The IAS Court properly determined that the termination of the petitioner as a probationary correction officer was neither arbitrary, capricious nor made in bad faith, since the record reveals that the petitioner was terminated only after the warden of the correctional facility to which the petitioner was assigned and the director of the respondents’ Health Management Division had found petitioner unfit for work.
A probationary employee can be dismissed without a hearing and without a statement of reasons in the absence of any demonstration that dismissal was for a constitutionally impermissible purpose or in violation of statutory or decisional law. Judicial review of such a determination is limited to an inquiry as to whether the termination was made in bad faith, and the petitioner bears the burden of raising and proving such bad faith, with mere conclusory allegations based upon speculations insufficient to meet that burden (Matter of Soto v Koehler, 171 AD2d 567, 568, lv denied 78 NY2d 855).

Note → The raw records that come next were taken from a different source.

(** X15. Closing the ledger and opening it again, once it has its name,
    costs a single [open] for appending and no git command; the handle is
    on the same name, and nothing else of the engine changes. *)
Theorem reopen_instance_ledger (fuel : nat) (s : State) (n : string) :
  instance_ledger_name (self s) = Some n ->
  next_call_fails s = false ->
  exists s1 s',
    close_instance_ledger s = (Ok tt, s1)
    /\ world s1 = world s /\ heap s1 = heap s
    /\ instance_ledger (self s1) = None
    /\ open_instance_ledger fuel s1 = Some (Ok n, s')
    /\ calls (world s') = (calls (world s) ++ [OpenA n])%list
    /\ self s' = with_ledger (Some n) (self s)
    /\ heap s' = heap s.
Proof.
  intros Hn Hf.
  exists (set_self (with_ledger None (self s)) s). eexists.
  split.
  { unfold close_instance_ledger, bind, get_self, set_instance_ledger, put_self.
    destruct (instance_ledger (self s)) eqn:E; [reflexivity|].
    unfold ret. f_equal. destruct s as [w [a r p nm h] hp]. cbn in *.
    subst h. reflexivity. }
  repeat (split; [reflexivity|]).
  split; [apply open_named; [reflexivity|exact Hn|exact Hf]|].
  split; [cbn [world set_self]; rewrite calls_after_call; reflexivity|].
  split; reflexivity.
Qed.

Lemma open_instance_ledger_allocates_witness :
  exists s',
    open_instance_ledger 1 (example_free never) = Some (Ok example_taken, s')
    /\ instance_ledger_name (self s') = Some example_taken
    /\ instance_ledger (self s') = Some example_taken
    /\ calls (world s')
       = (allocation_calls (world (example_free never))
            ++ [git_push; OpenA example_taken])%list.
Proof.
  destruct (open_instance_ledger_allocates 0 (example_free never))
    as (s' & H1 & H2 & H3 & _ & _ & _ & _ & H8 & _).
  - reflexivity.
  - reflexivity.
  - reflexivity.
  - intros k _. reflexivity.
  - exists s'. split; [exact H1|]. split; [exact H2|]. split; [exact H3|].
    exact H8.
Defined.


Lemma reopen_instance_ledger_witness :
  exists s1 s',
    close_instance_ledger (example_state never) = (Ok tt, s1)
    /\ open_instance_ledger 0 s1 = Some (Ok example_ledger, s')
    /\ calls (world s') = [OpenA example_ledger]
    /\ self s' = example_self.
Proof.
  destruct (reopen_instance_ledger 0 (example_state never) example_ledger)
    as (s1 & s' & H1 & _ & _ & _ & H5 & H6 & H7 & _).
  - reflexivity.
  - reflexivity.
  - exists s1, s'. split; [exact H1|]. split; [exact H5|].
    split; [exact H6|exact H7].
Defined.

(** ** The assertion and the happy path of [apply_txn] *)












Lemma apply_postings_frame ps : forall s r s',
  apply_postings ps s = (r, s') -> world s' = world s /\ self s' = self s.
Proof.
  induction ps as [|p ps IH]; intros s r s'; cbn [apply_postings].
  - intros [= <- <-]. split; reflexivity.
  - unfold bind at 1, bind at 1, read_accounts_raw at 1, bind at 1,
      get_self at 1.
    destruct (accounts_raw (self s)) as [|raw];
      [intros [= <- <-]; split; reflexivity|].
    unfold ret at 1.
    destruct (raw !! bcdata.account p) as [l|].
    + unfold member_add_amount.
      destruct (heap s !! l) as [m|].
      * destruct (balance m); [intros [= <- <-]; split; reflexivity|].
        intros H. apply IH in H. exact H.
      * apply IH.
    + unfold ret at 1. apply IH.
Qed.

Section Assertion.
Variable infer_tolerances : list bcdata.Posting -> gmap string Decimal.



End Assertion.


(** ** The directory that [load_data] builds *)

Lemma opened_Open a meta rest :
  opened (bcdata.Open a meta :: rest) = a :: opened rest.
Proof. reflexivity. Qed.

Lemma filed_directory_ok base balances acc raw h :
  filed base balances acc raw h -> directory_ok raw h.
Proof.
  intros [Hraw _] a l Hl. cbn.
  destruct (Hraw a l Hl) as (_ & m & bal & Hm & Ha & _ & _ & Hb).
  unfold entry_ok. rewrite Hm, Hb, Ha, String.eqb_refl. reflexivity.
Qed.

Lemma load_accounts_filed base entries balances :
  forall acc raw s acc' raw' s',
    load_accounts entries balances acc raw s = (Ok (acc', raw'), s') ->
    (base <= length (heap s))%nat ->
    filed base balances acc raw (heap s) ->
    filed base balances acc' raw' (heap s')
    /\ (forall a, is_Some (raw' !! a) <->
                  is_Some (raw !! a)
                  \/ (a ∈ opened entries /\ is_Some (balances !! a))).
Proof.
  induction entries as [|[entry_account entry_meta|] rest IH];
    intros acc raw s acc' raw' s' H Hbase Hf; cbn [load_accounts] in H.
  - injection H as <- <- <-. split; [exact Hf|]. intros a. cbn.
    split; [auto|]. intros [?|[Hin _]]; [assumption|]. by apply elem_of_nil in Hin.
  - destruct (balances !! entry_account) as [bal|] eqn:Hbal.
    + unfold bind at 1, lift in H.
      destruct (Member_init entry_account) as [m|e] eqn:Hm; [|discriminate].
      unfold bind at 1, alloc in H.
      pose proof (Member_init_account _ _ Hm) as Hacct.
      set (m' := with_balance _ _) in H.
      assert (Hacct' : account m' = entry_account)
        by (unfold m'; destruct (dict_get _ _); exact Hacct).
      assert (Hname' : internal_name m' = internal_name m)
        by (unfold m'; destruct (dict_get _ _); reflexivity).
      apply (IH _ _ _ _ _ _) in H as [Hf' Hdom].
      * split; [exact Hf'|]. intros a. rewrite Hdom, opened_Open.
        rewrite Hacct'. rewrite elem_of_cons.
        destruct (decide (a = entry_account)) as [->|Hne].
        -- rewrite lookup_insert_eq. split; [intros _|intros _; left; eauto].
           right. split; [by left|eauto].
        -- rewrite lookup_insert_ne by done. tauto.
      * cbn [heap set_heap]. rewrite length_app. lia.
      * cbn [heap set_heap]. destruct Hf as [Hraw Hacc]. split.
        -- intros a l. rewrite Hacct'.
           destruct (decide (a = entry_account)) as [->|Hne].
           ++ rewrite lookup_insert_eq. intros [= <-]. split; [exact Hbase|].
              exists m', bal. rewrite lookup_app_r by lia.
              rewrite Nat.sub_diag. repeat split; try assumption.
              unfold internal_name_of. rewrite Hm, Hname'. reflexivity.
           ++ rewrite lookup_insert_ne by done. intros Hl.
              destruct (Hraw a l Hl) as (Hb & m0 & bal0 & H0 & Hrest).
              split; [exact Hb|]. exists m0, bal0.
              split; [by apply lookup_app_l_Some|exact Hrest].
        -- intros k l.
           destruct (decide (k = internal_name m')) as [->|Hne].
           ++ rewrite lookup_insert_eq. intros [= <-]. exists m'.
              rewrite lookup_app_r by lia. rewrite Nat.sub_diag.
              split; [reflexivity|]. split; [reflexivity|].
              apply lookup_insert_eq.
           ++ rewrite lookup_insert_ne by done. intros Hl.
              destruct (Hacc k l Hl) as (m0 & H0 & Hk & Hr).
              exists m0. split; [by apply lookup_app_l_Some|].
              split; [exact Hk|]. rewrite lookup_insert_ne; [exact Hr|].
              intros Heq. apply Hne.
              destruct (Hraw _ _ Hr) as (_ & m1 & bal1 & H1 & _ & Hin & _).
              rewrite H0 in H1. injection H1 as <-.
              rewrite <- Heq, Hacct' in Hin. unfold internal_name_of in Hin.
              rewrite Hm in Hin. injection Hin as Hin.
              rewrite <- Hk, Hname'. symmetry. exact Hin.
    + unfold bind at 1, print, print_text in H.
      apply (IH _ _ _ _ _ _) in H as [Hf' Hdom]; [|exact Hbase|exact Hf].
      split; [exact Hf'|]. intros a. rewrite Hdom, opened_Open, elem_of_cons.
      split; [tauto|]. intros [?|[[->|?] Hs]]; [tauto| |tauto].
      rewrite Hbal in Hs. by destruct Hs.
  - apply (IH _ _ _ _ _ _) in H; [|exact Hbase|exact Hf]. exact H.
Qed.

It is equally well settled that absenteeism or lateness constitute reasonable grounds to terminate a probationary employee (supra; Matter of Ferone v Koehler, 160 AD2d 572), and that the termination of a probationary employee based upon the advice of Correction Department medical experts does not constitute bad faith (Matter of Talamo v Murphy, 38 NY2d 637; Matter of Lukas v Brown, 181 AD2d 612).
In the instant proceeding, petitioner has failed to present any credible evidence to substantiate her conclusory allegations that the respondents acted in bad faith in terminating her employment, particularly where, as here, the petitioner’s employment was terminated not, as petitioner asserts, for seeking assistance at the respondents’ Employee Assistance Program for severe depression, but rather based upon medical evaluations by respondents’ staff psychologists, after repeated examinations, of petitioner’s psychological unfitness to perform the duties of a correction officer, with no prognosis for improvement in the foreseeable future, as well as one hundred and fifteen days of prolonged absence which necessitated reassignment of personnel and disrupted essential departmental functions.
Petitioner’s unsupported allegation of bad faith does not warrant an evidentiary hearing (Matter of Johnson v Katz, 68 NY2d 649, 650; Matter of Cortijo v Ward, 158 AD2d 345).
We have considered petitioner’s remaining claims and find *173them to be without merit. Concur—Ellerin, J. P., Ross, Nardelli and Williams, JJ.